That Free Font May Not Be Licensed
You googled for a font, it looks like it is exactly what you need. You download it from a website you found it from and install. The website doesn’t mention anything about restrictions and licensing so it must be okay to use, right?
Unfortunately many of these free font collection websites have little to no license verification and some even accept uploads from users. They may scan for malware, etc, but even then there is no guarantee.
Find Out If You Can Use the Font
Staying on the right side of copyright requires just a little homework. If the license isn’t displayed including the name of the font creator (or foundry) and the usage terms, this is a red flag. It is up to you to verify it truly is licensed to use commercially.
Here are some steps to help you find if your font is available to use.
- Find the name of the artist of the font or foundry (font companies are foundries). Find the artist or foundry website, licensing usage for their fonts are usually stated in the End-User License Agreement (EULA).
- Most free fonts are only for personal usage. In order for a font artist to gain exposure they will release a font publicly. Many of these are not licensed for commercial use.
- Check established websites like fonts.com, myfonts.com, or fontshop.com to see if they are for sale. If they are – that free font was pirated.
- Check safe free sites like Google Fonts and Font Squirrel. Their fonts are public domain or display licensing. Font Squirrel provides desktop and web fonts – I highly recommend them.
Fonts from Your Desktop Computer
Typically, commercial fonts have up to 5 users allowed but many lower budget fonts specify just 1 user.
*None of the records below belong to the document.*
(** *** Commitments *)

(** Nothing of a table that is offered in full is left when there is something below the maximum. *)
Lemma optimal_wanted p r : prov_ok p -> vp_muted p = false -> vp_pubMuted p = false ->
  getOptimalBandwidthNeeded false false (ly_Spatial (vp_maxSeenLayer p)) (vp_bitrates p) (vp_maxLayer p) = Some r -> r <> 0 ->
  exists l, l ∈ all_layers /\ wanted p l.
Proof.
  intros [P1 P2 P3 P4 P5 P6] Hm Hpm. unfold getOptimalBandwidthNeeded. simpl. destruct (Z.eqb_spec (ly_Spatial (vp_maxSeenLayer p)) InvalidLayerSpatial) as [|Hs]; [congruence|].
  destruct (first_such_some (fun r => negb (r =? 0)) (vp_bitrates p) _ P1 (max_layers_in_table _ P4)) as (o & E & Ho). unfold first_rate. rewrite E. simpl.
  destruct o as [[l x]|]; [|congruence]. intros [= ->] Hr. destruct Ho as (Hin & Er & _). apply elem_of_layers in Hin as [H1%elem_of_down H2%elem_of_down].
  destruct P4 as [M1 M2]. exists l. split; [apply elem_of_layers; split; apply elem_of_up; unfold DefaultMaxLayerSpatial, DefaultMaxLayerTemporal; lia|].
  assert (Hv : IsValid (vp_maxLayer p) = true).
  { unfold IsValid, InvalidLayerSpatial, InvalidLayerTemporal. apply andb_true_iff. split; apply negb_true_iff, Z.eqb_neq; lia. }
  split_and!; try done; [|congruence]. unfold GreaterThan. apply orb_false_iff. split; [lia|]. apply andb_false_iff.
  destruct (Z.eqb_spec (ly_Spatial l) (ly_Spatial (vp_maxLayer p))); [right; lia|by left].
Qed.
Licensing as to the use of the font for artwork, websites, ePubs and software vary. Fortunately most allow for embedding in print artwork. But always check, don’t assume, just because you have it installed doesn’t mean it can be shared elsewhere.
My Fav Places to Find Fonts
I prefer to stay on the safe side of licensing and more importantly, using really good quality fonts. Sifting through public domain font sites can be a bit of a crap shoot. Sure there are some great ones, but there are some fonts that shouldn’t have made the grade.
Most individual fonts cost about $29 and are terribly cheap, so this is not the area to get all price conscious.
- TypeKit. For $50 a year (the full portfolio) you get access to their quality list of fonts for websites.
- FontSpring. Individually purchase fonts from $15 – $70 (or in packages). Beautiful listings of web fonts, I go there frequently for inspiration when I need to find just the right font.
- MyFonts. Large resource of desktop and web fonts with category tags are a big help.
Public Domain or Free:
- FontSquirrel. Commercial usage terms are spelled out clearly. They have web fonts and desktop fonts. Nice list of their most popular fonts.
- The League of Moveable Type. Just a few displayed but they are good ones you will probably recognize.
- Google Fonts. Created for making fonts available for everyone. There are good ones here – these are just web fonts. Most themes you get will be using Google Fonts due to the friendly licensing.